When the British first encountered them they were nomadic. They practiced jhum cultivation, as well as hunting and gathering, and would often also raid the plains of Bihar to the north or Bengal to the east, and would then retreat back into the forest. If there was a crop failure, death or other disaster, they would move to a new spot. Due to the remoteness of their territory they were never conquered by any of the many empires that claimed to rule the region. When the British induced Santals to cultivate the Rajmahal Hills, the Maltos fought back, but were eventually driven out.

The three subgroups of the Malto tribe do not intermarry.

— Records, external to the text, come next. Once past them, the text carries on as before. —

(** * License manager: expiry classification, status transitions,
    CSV import/export and the expiry notification sweep.

  A shallow embedding of the TypeScript sources.  Conventions:

  - JavaScript strings are Rocq strings (ASCII range only).
  - An instant ([Date.getTime()]) is a [Z] number of milliseconds since
    the epoch.  A value of a Postgres [DATE] column is a [Z] number of
    days since 1970-01-01: it reaches JavaScript as the text YYYY-MM-DD,
    which [new Date] reads as UTC midnight of that day.
  - JavaScript numbers are exact ([number]); binary rounding is outside
    the model.
  - The managed backend is a [Database] value; every call to it can fail,
    the failure being chosen by an environment record.  Row-level
    security, generated timestamps and the ids of payment rows are not
    represented. *)

From Stdlib Require Import ZArith Lia Ascii.
From stdpp Require Import base option list strings gmap stringmap pretty sorting.

Local Open Scope Z_scope.

(** ** JavaScript built-ins used by the sources *)

Module JS.

Definition dquote : string := String (Ascii.ascii_of_nat 34) EmptyString.
Definition newline : Ascii.ascii := Ascii.ascii_of_nat 10.
Definition comma : Ascii.ascii := Ascii.ascii_of_nat 44.

(** [x || ''] and [!x] on a value of type [string | null | undefined]. *)
Definition truthy (o : option string) : bool :=
  match o with
  | Some (String _ _) => true
  | _ => false
  end.

Definition or_empty (o : option string) : string :=
  match o with
  | Some s => s
  | None => EmptyString
  end.

(** [x || null] on a string. *)
Definition or_null (s : string) : option string :=
  match s with
  | EmptyString => None
  | String _ _ => Some s
  end.

(** *** Numbers *)

Inductive number :=
| NaN
| Infinity (negative : bool)
| Finite (mantissa : Z) (exp10 : Z).   (* mantissa * 10^exp10 *)

Definition isNaN (n : number) : bool :=
  match n with
  | NaN => true
  | _ => false
  end.

(** [Math.ceil(a / b)] for integral [a] and positive [b]. *)
Definition Math_ceil_div (a b : Z) : Z := - ((- a) / b).

(** *** Strings *)

(** The ASCII members of WhiteSpace and LineTerminator. *)
Definition is_whitespace (c : Ascii.ascii) : bool :=
  let n := Ascii.nat_of_ascii c in
  ((9 <=? n) && (n <=? 13) || (n =? 32))%nat.

Fixpoint trimStart (s : string) : string :=
  match s with
  | String c r => if is_whitespace c then trimStart r else s
  | EmptyString => EmptyString
  end.

Fixpoint trimEnd (s : string) : string :=
  match s with
  | EmptyString => EmptyString
  | String c r =>
      match trimEnd r with
      | EmptyString => if is_whitespace c then EmptyString else String c EmptyString
      | r' => String c r'
      end
  end.

(** [s.trim()] *)
Definition trim (s : string) : string := trimEnd (trimStart s).

(** [s.split(sep)] for a one-character separator: never the empty list. *)
Fixpoint split (sep : Ascii.ascii) (s : string) : list string :=
  match s with
  | EmptyString => [EmptyString]
  | String c r =>
      if Ascii.eqb c sep then EmptyString :: split sep r
      else match split sep r with
           | h :: t => String c h :: t
           | [] => [String c EmptyString]
           end
  end.

(** [xs.join(sep)] *)
Definition join (sep : string) (xs : list string) : string := String.concat sep xs.

Definition drop_last_dquote (s : string) : string :=
  match String.length s with
  | S n =>
      if bool_decide (String.get n s = Some (Ascii.ascii_of_nat 34))
      then String.substring 0 n s else s
  | O => s
  end.

(** [s.replace(/^"|"$/g, '')] *)
Definition strip_quotes (s : string) : string :=
  drop_last_dquote
    match s with
    | String c r => if Ascii.eqb c (Ascii.ascii_of_nat 34) then r else s
    | EmptyString => s
    end.

Definition lower (c : Ascii.ascii) : Ascii.ascii :=
  let n := Ascii.nat_of_ascii c in
  if ((65 <=? n) && (n <=? 90))%nat then Ascii.ascii_of_nat (n + 32) else c.

(** [s.toLowerCase()] *)
Fixpoint toLowerCase (s : string) : string :=
  match s with
  | EmptyString => EmptyString
  | String c r => String (lower c) (toLowerCase r)
  end.

(** *** parseFloat *)

Definition digit_of (c : Ascii.ascii) : option Z :=
  let n := Ascii.nat_of_ascii c in
  if ((48 <=? n) && (n <=? 57))%nat then Some (Z.of_nat n - 48) else None.

(** The decimal digits [s] starts with, and what follows them. *)
Fixpoint leading_digits (s : string) : list Z * string :=
  match s with
  | EmptyString => ([], EmptyString)
  | String c r =>
      match digit_of c with
      | Some d => let '(ds, rest) := leading_digits r in (d :: ds, rest)
      | None => ([], s)
      end
  end.

Definition digits_value (ds : list Z) : Z :=
  fold_left (fun acc d => 10 * acc + d) ds 0.

Definition strip_sign (s : string) : bool * string :=
  match s with
  | String "-"%char r => (true, r)
  | String "+"%char r => (false, r)
  | _ => (false, s)
  end.

(** Value of an optional ExponentPart at the head of [s]. *)
Definition exponent_part (s : string) : Z :=
  match s with
  | String c r =>
      if Ascii.eqb c "e"%char || Ascii.eqb c "E"%char then
        let '(neg, r1) := strip_sign r in
        match leading_digits r1 with
        | ([], _) => 0
        | (ds, _) => if neg then - digits_value ds else digits_value ds
        end
      else 0
  | EmptyString => 0
  end.

(** The longest prefix that is a StrUnsignedDecimalLiteral. *)
Definition unsigned_literal (neg : bool) (s : string) : number :=
  if String.prefix "Infinity" s then Infinity neg
  else
    let sign := if neg then -1 else 1 in
    let '(ip, r) := leading_digits s in
    match r with
    | String "."%char r' =>
        let '(fp, r2) := leading_digits r' in
        match ip, fp with
        | [], [] => NaN
        | _, _ =>
            Finite (sign * digits_value (ip ++ fp))
                   (exponent_part r2 - Z.of_nat (length fp))
        end
    | _ =>
        match ip with
        | [] => NaN
        | _ => Finite (sign * digits_value ip) (exponent_part r)
        end
    end.

Definition parseFloat (s : string) : number :=
  let '(neg, r) := strip_sign (trimStart s) in
  unsigned_literal neg r.

(** *** Dates *)

Definition msPerDay : Z := 1000 * 60 * 60 * 24.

The Mal Paharia look down on the Sauria Paharia for eating cows.

The Mal Paharia and Kumarbhag Paharia subgroups combined have a population of 182,560, while the Sauria Paharia subgroup has a population of 51,634, making the total Malto population 234,194.

Today they still practice jhum cultivation, called kurwa in their language, and collect minor forest produce. They are plagued by many problems, including high levels of poverty and extreme malnutrition. For this reason they are classified as a Particularly Vulnerable Tribal Group. However some are now settled cultivators. They fish in summer, and many now work as daily wage labourers. A few have government jobs.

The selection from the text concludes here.